O professor Francisco Ribeiro da Silva, o Fitxya, ensina Yathee desde 2008 e diz que ainda há uma resistência em aprender a língua.
“A dificuldade hoje é porque você tem seu filho que é indígena, mas que tem mãe ou pai branco. E aí há uma influência. É diferente de mim, filho de indígenas e que sou casada com uma Fulni-ô. Os pais vão querer que o filho aprenda português e inglês, porque vai ser mais fácil arrumar emprego. O Yaathe é só para questão de cultura, mas que é tudo na nossa tradição. Esse é o maior desafio”, diz.
Cinema ajuda a disseminar cultura
Além do ensino na escola, os Fulni-ô também adotaram o cinema como um ponto de disseminação da língua. Em 2011, três professores de Yaathe da aldeia começaram a fazer registros audiovisuais da cultura indígena fulni-ô. Dessa ideia surgiu o “Coletivo Fulni-ô de Cinema”, que já produziu seis filmes, todos narrados na língua materna.
Segundo o mestre em letras e linguísticas e cineasta Hugo Fulni-ô, a ideia de usar a linguagem do cinema foi parte de sua dissertação.
“Todas as línguas indígenas do Nordeste foram extintas; segundo a Unesco, o Yaathe também está à beira de extinção. Então, como já tinha uma base de cinema, fiz meu mestrado em linguística estudando a língua”‘ conta o índio, formado na Ufal (Universidade Federal de Alagoas).
Hugo é autor do filme “Guardiões de um tesouro linguístico”, lançado em 2019, todo narrado em Yaathe e que mostra detalhes da cultural local. Além disso, ele é um dos autores do livro “Fulni-ô Sato Saathatise (A Fala dos Fulni-ô)”, obra trilíngue que traz contos dos anciãos. Em 2013, também dirigiu o filme “Ihiato: narrativas dos anciãos Fulni-ô.”
No período da visita do UOL, em fevereiro, a aldeia estava reunida na tradicional festa da tribo, que além de apresentações culturais tem como destaque a mostra de cinema.
Manutenção é façanha, diz pesquisadora
Pesquisadora da língua, a pós-doutora em linguística Januacele da Costa conta que sempre houve, por parte da população não indígena local, um forte sentimento de rejeição pela língua e pela cultura Fulni-ô.
“Quando quis entrar para a academia com a proposta de estudar a língua, ouvi de estudiosos que ela provavelmente não existia mais. Se existisse, seria falada apenas pelos mais velhos. No entanto, eu conhecia muitos falantes, muitas famílias e sabia que em todas as gerações havia falantes. Resumindo, a língua é viva e funcional”, afirma.

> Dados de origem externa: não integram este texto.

(** * Writes *)

Lemma reassembly_write_ok st off data :
  wf_reassembly st -> 0 <= off -> off + zlen data <= QUIC_CRYPTO_REASSEMBLY_CAP ->
  exists st', reassembly_write st off data = Ok st' /\ wf_reassembly st' /\
    last_dcid st' = last_dcid st /\
    forall i, cell st' i = if (off <=? i) && (i <? off + zlen data) then get data (i - off) else cell st i.
Proof.
  intros [Hl Hcap Hr Hc Hg] Ho He. unfold reassembly_write, checked_end, usize_checked_add.
  pose proof (zlen_nonneg data). unfold QUIC_CRYPTO_REASSEMBLY_CAP in *.
  rewrite (proj2 (Z.leb_le _ _)) by (unfold_ints; lia). cbn [ok_or res_bind].
  rewrite (proj2 (Z.ltb_ge _ _)) by lia. cbn [negb].
  set (n := off + zlen data) in *.
  assert (exists b1 p1, (if zlen (buf st) <? n then (grow (buf st) n x00, grow (present st) n false)
      else (buf st, present st)) = (b1, p1) /\ zlen b1 = Z.max (zlen (buf st)) n /\ zlen p1 = zlen b1 /\
      (forall i, get p1 i = Some true <-> covered st i) /\
      (forall i, covered st i -> get b1 i = get (buf st) i)) as (b1 & p1 & -> & Hb & Hp & Hcov & Hget).
  { destruct (Z.ltb_spec (zlen (buf st)) n).
    - destruct (grow_spec (buf st) n x00) as [? Hgb]; [lia|].
      destruct (grow_spec (present st) n false) as [? Hgp]; [lia|].
      eexists _, _. split; [done|]. split; [lia|]. split; [lia|]. unfold covered. split.
      + intros i. rewrite Hgp. destruct (Z.leb_spec (zlen (present st)) i); [|done]. cbn [andb].
        destruct (i <? n); [|done]. split; [done|]. intros Hi%get_nonneg. lia.
      + intros i Hi%get_nonneg. rewrite Hgb. rewrite (proj2 (Z.leb_gt _ _)) by lia. done.
    - eexists _, _. split; [done|]. repeat split; try done; lia. }
  destruct (overwrite_Some b1 data off) as (b2 & -> & Hb2 & Hgb2); [lia|lia|].
  destruct (overwrite_Some p1 (replicate (length data) true) off) as (p2 & -> & Hp2 & Hgp2);
    [lia|zlen_simpl; unfold zlen in *; lia|].
  cbn [or_panic res_bind]. rewrite zlen_replicate in Hgp2. fold (zlen data) in Hgp2. fold n in Hgp2, Hgb2.
  assert (forall i, get p2 i = Some true <-> off <= i < n \/ covered st i) as Hp2c.
  { intros i. rewrite Hgp2. destruct (Z.leb_spec off i), (Z.ltb_spec i n); cbn [andb].
    - rewrite get_replicate, (proj2 (Z.leb_le _ _)), (proj2 (Z.ltb_lt _ _)) by (unfold n, zlen in *; lia).
      split; [left; lia|done].
    - rewrite Hcov. split; [by right|]. intros [|]; [lia|done].
    - rewrite Hcov. split; [by right|]. intros [|]; [lia|done].
    - rewrite Hcov. split; [by right|]. intros [|]; [lia|done]. }
  destruct (advance_contiguous_spec (S (length p2)) p2 (contiguous_len st)) as (m & -> & Hm & Hmc & Hmg);
    [lia|unfold zlen in *; lia|].
  eexists; split; [done|]. split; [|split; [done|]].
  - split; cbn [buf present contiguous_len]; [lia|unfold QUIC_CRYPTO_REASSEMBLY_CAP; lia|lia| |done].
    intros i Hi. unfold covered; cbn [present]. destruct (Z.ltb_spec i (contiguous_len st)).
    + apply Hp2c. right. apply Hc. lia.
    + apply Hmc. lia.
  - intros i. unfold cell; cbn [buf present].
    destruct (get p2 i) as [[]|] eqn:Ei.
    + rewrite Hgb2. destruct ((off <=? i) && (i <? n)) eqn:Er; [done|].
      apply Hp2c in Ei as [|Hci]; [lia|]. rewrite Hget by done. unfold covered in Hci. by rewrite Hci.
    + assert (~ (off <= i < n \/ covered st i)) as Hn by (rewrite <- Hp2c; congruence).
      replace ((off <=? i) && (i <? n)) with false by lia.
      unfold covered in Hn. destruct (get (present st) i) as [[]|]; tauto.
    + assert (~ (off <= i < n \/ covered st i)) as Hn by (rewrite <- Hp2c; congruence).
      replace ((off <=? i) && (i <? n)) with false by lia.
      unfold covered in Hn. destruct (get (present st) i) as [[]|]; tauto.
Qed.

(** A write past the cap is refused. *)
Lemma reassembly_write_too_large st off data :
  0 <= off -> QUIC_CRYPTO_REASSEMBLY_CAP < off + zlen data ->
  reassembly_write st off data = Err UdpSniffError.TooLarge.
Proof.
  intros Ho Hl. unfold reassembly_write, checked_end, usize_checked_add.
  destruct (_ <=? _); [|done]. cbn [ok_or res_bind]. by rewrite (proj2 (Z.ltb_lt _ _)) by lia.
Qed.

Lemma wf_set_last_dcid st dcid : wf_reassembly st -> wf_reassembly (set_last_dcid st dcid).
Proof. by intros []; split. Qed.

Lemma wf_reset st : wf_reassembly (reassembly_reset st).
Proof. apply wf_new. Qed.

(** * The contiguous prefix *)

Lemma contiguous_ok st :
  wf_reassembly st ->
  exists c, contiguous st = Ok c /\ zlen c = contiguous_len st /\
    (forall i, 0 <= i < zlen c -> get c i = cell st i) /\ cell st (zlen c) = None.
Proof.
  intros Hwf. pose proof Hwf as [Hl Hcap Hr Hc Hg]. unfold contiguous.
  destruct (slice_is_Some (buf st) 0 (contiguous_len st)) as (c & Hs & Hlc); [lia|lia|lia|].
  rewrite Hs. exists c. split; [done|]. assert (zlen c = contiguous_len st) as Hz by lia.
  split; [done|]. split.
  - intros i Hi. rewrite (get_slice _ _ _ _ i Hs) by lia. unfold cell.
    specialize (Hc i ltac:(lia)). unfold covered in Hc. by rewrite Hc.
  - rewrite Hz. unfold cell, covered in *. by destruct (get (present st) (contiguous_len st)) as [[]|].
Qed.

(** Every byte received so far is the message's byte at that offset. *)
Definition consistent (m : bytes) (st : QuicCryptoReassembly) : Prop :=
  forall i b, cell st i = Some b -> get m i = Some b.

Lemma consistent_new m : consistent m reassembly_new.
Proof. intros i b. unfold cell. cbn. by rewrite (proj2 (get_None _ _)) by zlen_lia. Qed.

Lemma prefix_by_get {A} (c m : list A) :
  (forall i, 0 <= i < zlen c -> get c i = get m i) -> c = take (length c) m.
Proof.
  intros H. apply get_ext. intros i Hi. destruct (Z.ltb_spec i (zlen c)).
  - rewrite H by lia. unfold get. rewrite (proj2 (Z.leb_le _ _)) by lia.
    symmetry. apply lookup_take_lt. unfold zlen in *. lia.
  - rewrite (proj2 (get_None c i)) by lia. symmetry. unfold get. rewrite (proj2 (Z.leb_le _ _)) by lia.
    apply lookup_take_ge. unfold zlen in *. lia.
Qed.

(** What has been received in sequence is a prefix of the message, up to the
    first missing byte. *)
Lemma contiguous_prefix m st :
  wf_reassembly st -> consistent m st ->
  exists n, contiguous st = Ok (take n m) /\ (n <= length m)%nat /\
    (forall i, 0 <= i < Z.of_nat n -> covered st i) /\ ~ covered st (Z.of_nat n).
Proof.
  intros Hwf Hm. destruct (contiguous_ok st Hwf) as (c & Hc & Hl & Hget & Hend).
  assert (forall i, 0 <= i < zlen c -> get c i = get m i) as Hcm.
  { intros i Hi. destruct (get_is_Some c i) as [b Hb]; [lia|lia|]. rewrite Hb. symmetry. apply Hm.
    by rewrite <- Hget. }
  exists (length c). rewrite Hc. split; [by rewrite <- prefix_by_get|]. split; [|split].
  - rewrite (prefix_by_get c m Hcm) at 1. rewrite length_take. lia.
  - intros i Hi. fold (zlen c) in Hi. apply wf_contig_covered; [done|lia].
  - fold (zlen c). rewrite Hl. by apply wf_contig_gap.
Qed.

(** * A message in fragments *)

(** A CRYPTO fragment: offset and data. *)
Definition fragment : Type := Z * bytes.
Definition fragment_of (m : bytes) (f : fragment) : Prop :=
  0 <= fst f /\ slice m (fst f) (fst f + zlen (snd f)) = Some (snd f).
Definition in_fragment (i : Z) (f : fragment) : Prop := fst f <= i < fst f + zlen (snd f).

Fixpoint write_fragments (st : QuicCryptoReassembly) (fs : list fragment) : udp_res QuicCryptoReassembly :=
  match fs with
  | [] => Ok st
  | f :: fs => let? st := reassembly_write st (fst f) (snd f) in write_fragments st fs
  end.

Lemma reassembly_write_fragment m st f :
  wf_reassembly st -> consistent m st -> zlen m <= QUIC_CRYPTO_REASSEMBLY_CAP -> fragment_of m f ->
  exists st', reassembly_write st (fst f) (snd f) = Ok st' /\ wf_reassembly st' /\
    consistent m st' /\ last_dcid st' = last_dcid st /\
    forall i, covered st' i <-> in_fragment i f \/ covered st i.
Proof.
  intros Hwf Hm Hcap [Ho Hs]. destruct f as [off data]; cbn [fst snd] in *.
  pose proof (slice_Some_inv _ _ _ _ Hs) as (? & ? & ?).
  destruct (reassembly_write_ok st off data) as (st' & -> & Hwf' & Hd & Hcell); [done|lia|lia|].
  exists st'. split; [done|]. split; [done|]. split; [|split; [done|]].
  - intros i b. rewrite Hcell. destruct (Z.leb_spec off i), (Z.ltb_spec i (off + zlen data)); cbn [andb];
      try apply Hm. rewrite (get_slice _ _ _ _ (i - off) Hs) by lia.
    by replace (off + (i - off)) with i by lia.
  - intros i. rewrite <- !cell_Some, Hcell by done. unfold in_fragment; cbn [fst snd].
    destruct (Z.leb_spec off i), (Z.ltb_spec i (off + zlen data)); cbn [andb].
    + split; [left; lia|]. intros _. apply get_lt. lia.
    + split; [by right|]. intros [|]; [lia|done].
    + split; [by right|]. intros [|]; [lia|done].
    + split; [by right|]. intros [|]; [lia|done].
Qed.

Ela afirma que chama a atenção de pesquisadores como o Yaathe sobreviveu em meio a um contexto socioeconômico e histórico onde todas as outras línguas indígenas do Nordeste foram abolidas ao longo dos anos.

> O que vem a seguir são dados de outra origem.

Lemma port_forwards_ok c :
  (let? listen := ok_or ConfigError.InvalidListen (parse_socket_addr (Config.listen c)) in
   for_each (check_port_forward parse_socket_addr listen) (Config.port_forward c)) = Ok tt <->
  exists listen, parse_socket_addr (Config.listen c) = Some listen /\
    forall pf, pf ∈ Config.port_forward c ->
      exists bind, parse_socket_addr (PortForward.bind pf) = Some bind /\
        ~ (sa_ip bind = sa_ip listen /\ sa_port bind = sa_port listen).
Proof.
  destruct (parse_socket_addr (Config.listen c)) as [l|]; cbn [ok_or res_bind].
  - rewrite for_each_ok, Forall_forall. setoid_rewrite check_port_forward_ok.
    split; [eauto|]. by intros (? & [= <-] & H).
  - split; [done|]. by intros (? & ? & _).
Qed.

Lemma validate_ok c :
  validate parse_ip_or_cidr parse_socket_addr hash_iter c = Ok tt <->
  valid_config parse_ip_or_cidr parse_socket_addr c.
Proof.
  unfold validate. cbv zeta. rewrite !ensure_ok, !bind_unit_ok, !ensure_ok, !bind_unit_ok, !for_each_ok.
  rewrite !hash_iter_Forall. unfold check_client_route, check_domain_route, check_dst_ip_route.
  repeat setoid_rewrite bind_unit_ok. repeat setoid_rewrite for_each_ok.
  repeat setoid_rewrite hash_iter_Forall. repeat setoid_rewrite bind_unit_ok.
  cbn [fst snd]. repeat setoid_rewrite check_cidr_ok. repeat setoid_rewrite check_group_ok.
  rewrite default_group_ok, port_forwards_ok, Forall_forall. setoid_rewrite check_gain_ok.
  split.
  - intros (? & ? & ? & ? & ? & ? & ? & ? & ? & ? & ? & ? & ?). split; try done; try lia; destruct (Config.enable_relative_scoring c); cbn [andb] in *; intros; (done || lia).
  - intros [? ? ? ? ? ? ? ? ? ? ? ? ?].
    assert (negb ((0 <? Config.health_check_interval_secs c) && (Config.health_check_fail_threshold c =? 0)) = true)
      by (destruct (Z.ltb_spec 0 (Config.health_check_interval_secs c)); lia).
    assert (negb (Config.enable_relative_scoring c && (Config.relative_rescore_interval_secs c =? 0)) = true)
      by (destruct (Config.enable_relative_scoring c); lia).
    do 12 (split; [done || lia|]). done.
Qed.

Lemma validate_returns c : returns (validate parse_ip_or_cidr parse_socket_addr hash_iter c).
Proof.
  assert (forall s, returns (check_cidr parse_ip_or_cidr s)) by (intros; unfold check_cidr; returns_tac).
  assert (forall m s g, returns (check_group m s g)) by (intros; unfold check_group; returns_tac).
  unfold validate. returns_tac; try (apply for_each_returns; intros ? _); auto with returns.
  - unfold check_gain. returns_tac.
  - unfold check_client_route. returns_tac; auto.
  - unfold check_domain_route. returns_tac; auto. apply for_each_returns. auto.
  - unfold check_dst_ip_route. returns_tac; auto. apply for_each_returns. intros ? _. returns_tac; auto.
  - unfold check_port_forward. returns_tac.
Qed.
End ValidateSpec.

(** * Properties *)

(** C30: [validate] accepts exactly the configurations that satisfy its
    declarative description (numeric ranges, positive finite gains, a usable
    default group or client routes, routes with parseable addresses and existing
    groups, no port forward on the listen address), in whatever order the maps
    are traversed; and it always returns. *)
Theorem validate_exact (parse_ip_or_cidr : bytes -> bool) (parse_socket_addr : bytes -> option SocketAddr)
    (hash_iter : forall V, gmap bytes V -> list (bytes * V)) (c : Config.Config) :
  (forall V (m : gmap bytes V), hash_iter V m ≡ₚ map_to_list m) ->
  (validate parse_ip_or_cidr parse_socket_addr hash_iter c = Ok tt <->
   valid_config parse_ip_or_cidr parse_socket_addr c) /\
  returns (validate parse_ip_or_cidr parse_socket_addr hash_iter c).
Proof. intros H. split; [by apply validate_ok|apply validate_returns]. Qed.

Definition example_upstream (id : bytes) (groups : option (list bytes)) : UpstreamConfig.UpstreamConfig := {|
  UpstreamConfig.id := id;
  UpstreamConfig.addr := {| sa_ip := V4 2130706433; sa_port := 1080 |};
  UpstreamConfig.groups := groups;
  UpstreamConfig.gain := default_gain;
|}.
Definition example_listen (s : bytes) : option SocketAddr :=
  if bool_decide (s = default_listen) then Some {| sa_ip := V6 0; sa_port := 10810 |} else None.

Lemma validate_exact_witness :
  validate (fun _ => true) example_listen (fun V m => map_to_list m)
    (file_config [example_upstream (bs "a") None] false false) = Ok tt.
Proof.
  apply (validate_exact (fun _ => true) example_listen (fun V m => map_to_list m)
    (file_config [example_upstream (bs "a") None] false false)); [done|].
  split; cbn; try lia; try done.
  - intros u ->%list_elem_of_singleton. by vm_compute.
  - left. exists (example_upstream (bs "a") None). split; [by left|by left].
  - exists {| sa_ip := V6 0; sa_port := 10810 |}. split; [done|]. by intros pf ?%not_elem_of_nil.
Defined.

(** An upstream with an empty group list counts as a member of the default
    group in [validate] and belongs to no group in the built set: the accepted
    configuration below, without routes, has no usable upstream. *)
Theorem validate_accepts_unusable :
  let c := file_config [example_upstream (bs "a") (Some [])] false false in
  validate (fun _ => true) example_listen (fun V m => map_to_list m) c = Ok tt /\
  check_upstream_ids c = Ok tt /\
  Forall (fun u => bs "default" ∉ built_groups u) (Config.upstream c).
Proof. split; [by vm_compute|]. split; [by vm_compute|]. repeat constructor. apply not_elem_of_nil. Qed.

“Uma língua minoritária não se mantém em um estado de vitalidade depois de cerca de quatro séculos de contato com a língua majoritária, através de forças externas. O que garante a vitalidade de uma língua são as estratégias internas, as forças próprias do grupo que a tem como língua de herança, parte importante da sua cultura, fundamental para a transmissão dos conhecimentos ancestrais e das tradições mais profundas”, conta.
A pós-doutora afirma ainda que a união em torno da língua (mesmo diante do cenário de racha) e a consciência que o povo tem, além de seu caráter sagrado e identitário, são determinantes para manter a tradição linguística preservada e viva.

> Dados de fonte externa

(** * The properties of the domain rules *)

(** A domain set always answers, and it matches a name exactly when one of its patterns does: a plain pattern its
    own name, a pattern with a leading dot the name and all its subdomains, label by label. *)
Theorem domain_set_exact domains d :
  exists b, matches_canonical (domain_set_compile domains) (canonical_domain d) = Some b /\
    (b = true <->
     exists raw, raw ∈ domains /\ pattern_name raw <> [] /\
       match strip_dot raw with
       | Some _ => under (pattern_name raw) (canonical_domain d)
       | None => canonical_domain d = pattern_name raw
       end).
Proof. exact (domain_set_spec domains (canonical_domain d)). Qed.

(** The compiled geosite sets answer a name like the rule-by-rule reference [geosite_domain_match], whatever the
    spelling of the name, as long as something is left of it in canonical form. *)
Theorem geosite_compiled_equiv index tag d :
  canonical_domain d <> [] ->
  compiled_geosite_contains (compile_geosite index) tag d =
  existsb (fun r => geosite_domain_match r d) (default [] (index !! tag)).
Proof.
  intros Hd. apply eq_true_iff_eq. rewrite geosite_contains_spec, existsb_exists. split.
  - intros (r & Hr & _ & Hm). exists r. split; [by apply list_elem_of_In|done].
  - intros (r & Hr%list_elem_of_In & Hm). exists r. split; [done|]. split; [|done]. intros Ev.
    apply geosite_match_spec in Hm. unfold rule_covers in Hm. rewrite Ev in Hm.
    destruct (geosite_domain_type (gd_type r)); try done; try by destruct Hm.
    apply under_nil in Hm; [done|apply canonical_domain_canonical].
Qed.
Lemma lookup_index_ids ids : NoDup ids -> forall id i, index_ids ids !! id = Some i <-> ids !! i = Some id.
Proof.
  unfold index_ids. induction ids as [|x ids IH] using rev_ind; [done|]. intros Hd id i.
  apply NoDup_app in Hd as (Hd & Hx & _). rewrite imap_app, foldl_app. cbn [imap foldl fst snd compose].
  rewrite Nat.add_0_r, lookup_insert_Some, (IH Hd), lookup_app_Some. split.
  - intros [[<- <-]|[Hne H]]; [right|by left]. split; [lia|]. by rewrite Nat.sub_diag.
  - intros [H|[Hle H]].
    + right. split; [|done]. intros <-. apply list_elem_of_lookup_2 in H. by apply (Hx x H), list_elem_of_singleton.
    + left. apply list_lookup_singleton_Some in H as [? <-]. split; [done|lia].
Qed.

(** Statistics that hold at most [n] picks, of distinct upstreams [ids]. *)
Definition stats_wf (ids : list bytes) (n : Z) (ps : Stats) : Prop :=
  NoDup ids /\ PickStats.upstream_ids ps = ids /\ PickStats.indexes ps = index_ids ids /\
  exists gs, stats_rel ps gs /\ Z.of_nat (length (live_of gs)) <= n.

Lemma stats_new_wf ids window : NoDup ids -> 0 < window -> stats_wf ids 0 (pick_stats_new window ids).
Proof. intros Hd Hw. split_and!; try done. exists []. split; [by apply stats_new_rel|done]. Qed.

“Estratégias de transmissão e continuidade foram criadas pelo próprio povo. Essas estratégias coincidem com as propostas nos últimos quase 30 anos pelos teóricos e estudiosos em geral que procuram meios de revitalizar, manter, preservar línguas minoritárias: ninho de linguagem, mestre-aprendiz, imersão. Os Fulni-ô empregam naturalmente essas estratégias de transmissão e manutenção da língua. Podemos dizer que as tradições, de modo particular a religião, são os mantenedores da língua”, completa.